Entries provided:

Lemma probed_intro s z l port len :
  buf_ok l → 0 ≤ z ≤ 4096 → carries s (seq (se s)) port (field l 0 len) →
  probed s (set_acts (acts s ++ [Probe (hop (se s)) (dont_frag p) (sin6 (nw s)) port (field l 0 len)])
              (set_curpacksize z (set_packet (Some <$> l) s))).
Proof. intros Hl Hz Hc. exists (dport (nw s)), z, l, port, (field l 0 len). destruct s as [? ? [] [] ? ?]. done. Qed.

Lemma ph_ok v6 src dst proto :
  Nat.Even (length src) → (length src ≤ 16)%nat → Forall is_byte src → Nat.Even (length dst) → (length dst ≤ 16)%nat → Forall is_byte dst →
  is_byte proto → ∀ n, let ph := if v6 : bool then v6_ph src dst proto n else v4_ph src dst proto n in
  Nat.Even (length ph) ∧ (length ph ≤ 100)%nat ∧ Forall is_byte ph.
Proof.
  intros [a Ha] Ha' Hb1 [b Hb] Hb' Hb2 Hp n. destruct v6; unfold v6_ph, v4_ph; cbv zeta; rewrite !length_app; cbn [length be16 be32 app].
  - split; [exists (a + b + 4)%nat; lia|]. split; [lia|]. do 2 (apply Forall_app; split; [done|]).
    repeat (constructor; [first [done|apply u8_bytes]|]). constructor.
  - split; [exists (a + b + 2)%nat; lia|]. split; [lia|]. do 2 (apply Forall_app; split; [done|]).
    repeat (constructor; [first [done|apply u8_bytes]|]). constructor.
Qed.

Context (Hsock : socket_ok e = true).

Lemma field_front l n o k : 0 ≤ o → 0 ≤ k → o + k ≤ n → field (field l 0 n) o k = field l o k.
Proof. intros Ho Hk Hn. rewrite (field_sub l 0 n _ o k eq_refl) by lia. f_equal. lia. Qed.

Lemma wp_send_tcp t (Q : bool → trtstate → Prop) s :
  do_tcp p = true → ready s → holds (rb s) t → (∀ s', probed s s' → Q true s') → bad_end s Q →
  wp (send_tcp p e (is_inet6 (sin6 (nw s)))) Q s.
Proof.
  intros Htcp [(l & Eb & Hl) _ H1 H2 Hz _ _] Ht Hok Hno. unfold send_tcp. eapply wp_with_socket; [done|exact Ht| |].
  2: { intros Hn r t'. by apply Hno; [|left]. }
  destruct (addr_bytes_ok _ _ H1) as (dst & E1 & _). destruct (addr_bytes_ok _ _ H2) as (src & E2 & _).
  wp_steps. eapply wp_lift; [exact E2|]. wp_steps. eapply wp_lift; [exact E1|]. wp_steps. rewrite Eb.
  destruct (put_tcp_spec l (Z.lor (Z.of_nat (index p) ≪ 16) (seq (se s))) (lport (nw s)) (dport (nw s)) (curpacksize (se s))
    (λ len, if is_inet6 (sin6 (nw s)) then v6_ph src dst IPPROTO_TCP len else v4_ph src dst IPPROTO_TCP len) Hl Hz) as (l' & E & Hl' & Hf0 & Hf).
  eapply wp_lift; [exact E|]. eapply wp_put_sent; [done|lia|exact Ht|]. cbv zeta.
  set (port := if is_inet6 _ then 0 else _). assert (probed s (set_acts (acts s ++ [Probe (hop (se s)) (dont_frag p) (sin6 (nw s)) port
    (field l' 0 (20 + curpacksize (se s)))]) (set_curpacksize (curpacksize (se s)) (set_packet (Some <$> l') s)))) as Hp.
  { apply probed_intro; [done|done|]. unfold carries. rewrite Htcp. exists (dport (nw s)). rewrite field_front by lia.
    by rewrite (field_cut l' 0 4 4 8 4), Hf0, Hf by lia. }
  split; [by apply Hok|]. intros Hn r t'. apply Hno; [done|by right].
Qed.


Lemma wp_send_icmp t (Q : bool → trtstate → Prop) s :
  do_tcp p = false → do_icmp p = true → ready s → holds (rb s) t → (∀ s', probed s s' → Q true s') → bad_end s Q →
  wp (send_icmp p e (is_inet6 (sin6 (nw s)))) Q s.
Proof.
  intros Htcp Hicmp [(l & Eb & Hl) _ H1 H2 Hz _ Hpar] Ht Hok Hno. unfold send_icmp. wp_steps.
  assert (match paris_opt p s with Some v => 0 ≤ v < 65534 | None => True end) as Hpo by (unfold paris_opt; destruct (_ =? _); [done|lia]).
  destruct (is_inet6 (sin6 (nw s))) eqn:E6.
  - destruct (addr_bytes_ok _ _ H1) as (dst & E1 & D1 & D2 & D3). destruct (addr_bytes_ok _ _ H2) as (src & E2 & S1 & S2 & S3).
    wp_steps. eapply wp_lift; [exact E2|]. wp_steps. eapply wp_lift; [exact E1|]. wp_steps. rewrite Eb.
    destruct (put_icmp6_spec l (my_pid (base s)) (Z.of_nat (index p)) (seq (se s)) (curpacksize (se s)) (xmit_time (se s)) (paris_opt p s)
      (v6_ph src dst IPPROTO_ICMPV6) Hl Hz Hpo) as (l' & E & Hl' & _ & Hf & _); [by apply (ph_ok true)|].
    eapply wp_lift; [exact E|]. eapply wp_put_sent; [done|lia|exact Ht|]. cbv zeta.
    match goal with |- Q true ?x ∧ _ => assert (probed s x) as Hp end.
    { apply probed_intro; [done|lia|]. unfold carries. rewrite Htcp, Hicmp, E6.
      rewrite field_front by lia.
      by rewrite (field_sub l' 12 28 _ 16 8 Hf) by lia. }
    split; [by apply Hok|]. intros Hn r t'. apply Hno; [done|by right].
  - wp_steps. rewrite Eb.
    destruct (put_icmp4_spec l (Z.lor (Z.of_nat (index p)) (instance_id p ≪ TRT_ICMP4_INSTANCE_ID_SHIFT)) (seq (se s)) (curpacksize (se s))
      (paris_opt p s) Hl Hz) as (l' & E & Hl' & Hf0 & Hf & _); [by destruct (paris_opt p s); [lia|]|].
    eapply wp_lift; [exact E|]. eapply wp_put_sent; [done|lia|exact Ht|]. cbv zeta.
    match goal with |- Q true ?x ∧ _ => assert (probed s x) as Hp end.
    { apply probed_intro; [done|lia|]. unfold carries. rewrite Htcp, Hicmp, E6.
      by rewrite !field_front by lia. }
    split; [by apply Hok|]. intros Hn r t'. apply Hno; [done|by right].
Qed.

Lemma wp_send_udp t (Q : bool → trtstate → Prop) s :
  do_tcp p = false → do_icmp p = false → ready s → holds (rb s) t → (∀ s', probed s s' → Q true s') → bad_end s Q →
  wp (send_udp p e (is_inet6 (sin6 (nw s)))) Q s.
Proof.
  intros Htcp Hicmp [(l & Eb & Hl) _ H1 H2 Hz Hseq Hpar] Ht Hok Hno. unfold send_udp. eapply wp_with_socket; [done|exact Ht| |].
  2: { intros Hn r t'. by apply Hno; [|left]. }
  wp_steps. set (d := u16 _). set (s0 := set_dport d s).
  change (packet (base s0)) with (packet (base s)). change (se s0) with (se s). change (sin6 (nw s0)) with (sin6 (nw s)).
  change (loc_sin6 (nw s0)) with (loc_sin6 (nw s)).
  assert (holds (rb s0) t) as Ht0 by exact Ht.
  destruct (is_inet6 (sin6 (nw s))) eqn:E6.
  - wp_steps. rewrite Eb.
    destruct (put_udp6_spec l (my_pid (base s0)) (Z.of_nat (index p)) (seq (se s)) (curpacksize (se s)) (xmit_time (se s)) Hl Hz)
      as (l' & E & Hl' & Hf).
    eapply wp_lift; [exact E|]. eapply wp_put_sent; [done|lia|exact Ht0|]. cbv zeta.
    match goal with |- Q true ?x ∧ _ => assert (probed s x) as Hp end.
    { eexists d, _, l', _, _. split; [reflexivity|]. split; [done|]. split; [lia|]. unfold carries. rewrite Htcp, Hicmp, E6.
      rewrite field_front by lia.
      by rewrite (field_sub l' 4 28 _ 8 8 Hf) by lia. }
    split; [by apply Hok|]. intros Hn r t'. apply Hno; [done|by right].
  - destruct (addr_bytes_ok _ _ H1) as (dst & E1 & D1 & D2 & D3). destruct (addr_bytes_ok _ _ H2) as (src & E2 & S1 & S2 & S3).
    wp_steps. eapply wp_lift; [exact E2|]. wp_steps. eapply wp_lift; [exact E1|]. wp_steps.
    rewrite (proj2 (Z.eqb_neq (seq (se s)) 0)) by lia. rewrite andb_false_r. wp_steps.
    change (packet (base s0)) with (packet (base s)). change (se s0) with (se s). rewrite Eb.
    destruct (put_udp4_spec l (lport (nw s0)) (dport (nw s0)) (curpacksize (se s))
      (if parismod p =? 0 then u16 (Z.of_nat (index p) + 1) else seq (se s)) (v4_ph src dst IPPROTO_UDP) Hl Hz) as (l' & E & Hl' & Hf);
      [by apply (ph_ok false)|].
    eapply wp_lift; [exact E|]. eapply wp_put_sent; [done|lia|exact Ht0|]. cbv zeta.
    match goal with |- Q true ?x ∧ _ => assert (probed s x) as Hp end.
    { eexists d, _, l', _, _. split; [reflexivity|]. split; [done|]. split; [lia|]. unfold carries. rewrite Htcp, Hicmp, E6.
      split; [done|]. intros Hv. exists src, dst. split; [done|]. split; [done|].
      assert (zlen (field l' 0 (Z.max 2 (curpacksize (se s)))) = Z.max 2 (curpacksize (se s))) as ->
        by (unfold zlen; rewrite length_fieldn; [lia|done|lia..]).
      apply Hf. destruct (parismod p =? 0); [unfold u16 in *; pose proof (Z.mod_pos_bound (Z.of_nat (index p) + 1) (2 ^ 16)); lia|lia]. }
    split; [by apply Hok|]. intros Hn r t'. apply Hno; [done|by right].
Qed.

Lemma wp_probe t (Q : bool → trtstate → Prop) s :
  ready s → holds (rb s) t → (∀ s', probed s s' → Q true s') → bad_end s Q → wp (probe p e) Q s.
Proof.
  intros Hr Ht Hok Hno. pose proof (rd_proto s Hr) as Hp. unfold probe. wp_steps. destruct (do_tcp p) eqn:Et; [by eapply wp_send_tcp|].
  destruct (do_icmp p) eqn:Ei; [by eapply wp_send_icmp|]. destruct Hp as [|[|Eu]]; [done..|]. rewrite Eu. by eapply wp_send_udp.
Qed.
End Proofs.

Work to complete: Starting at the line above that contains "intros Htcp [(l", repeat each line exactly up to and including the line that contains "destruct (addr_bytes_ok _ _ H1) as (dst & E1 & _).", and stop there.

Your solution:
  intros Htcp [(l & Eb & Hl) _ H1 H2 Hz _ _] Ht Hok Hno. unfold send_tcp. eapply wp_with_socket; [done|exact Ht| |].
  2: { intros Hn r t'. by apply Hno; [|left]. }
  destruct (addr_bytes_ok _ _ H1) as (dst & E1 & _). destruct (addr_bytes_ok _ _ H2) as (src & E2 & _).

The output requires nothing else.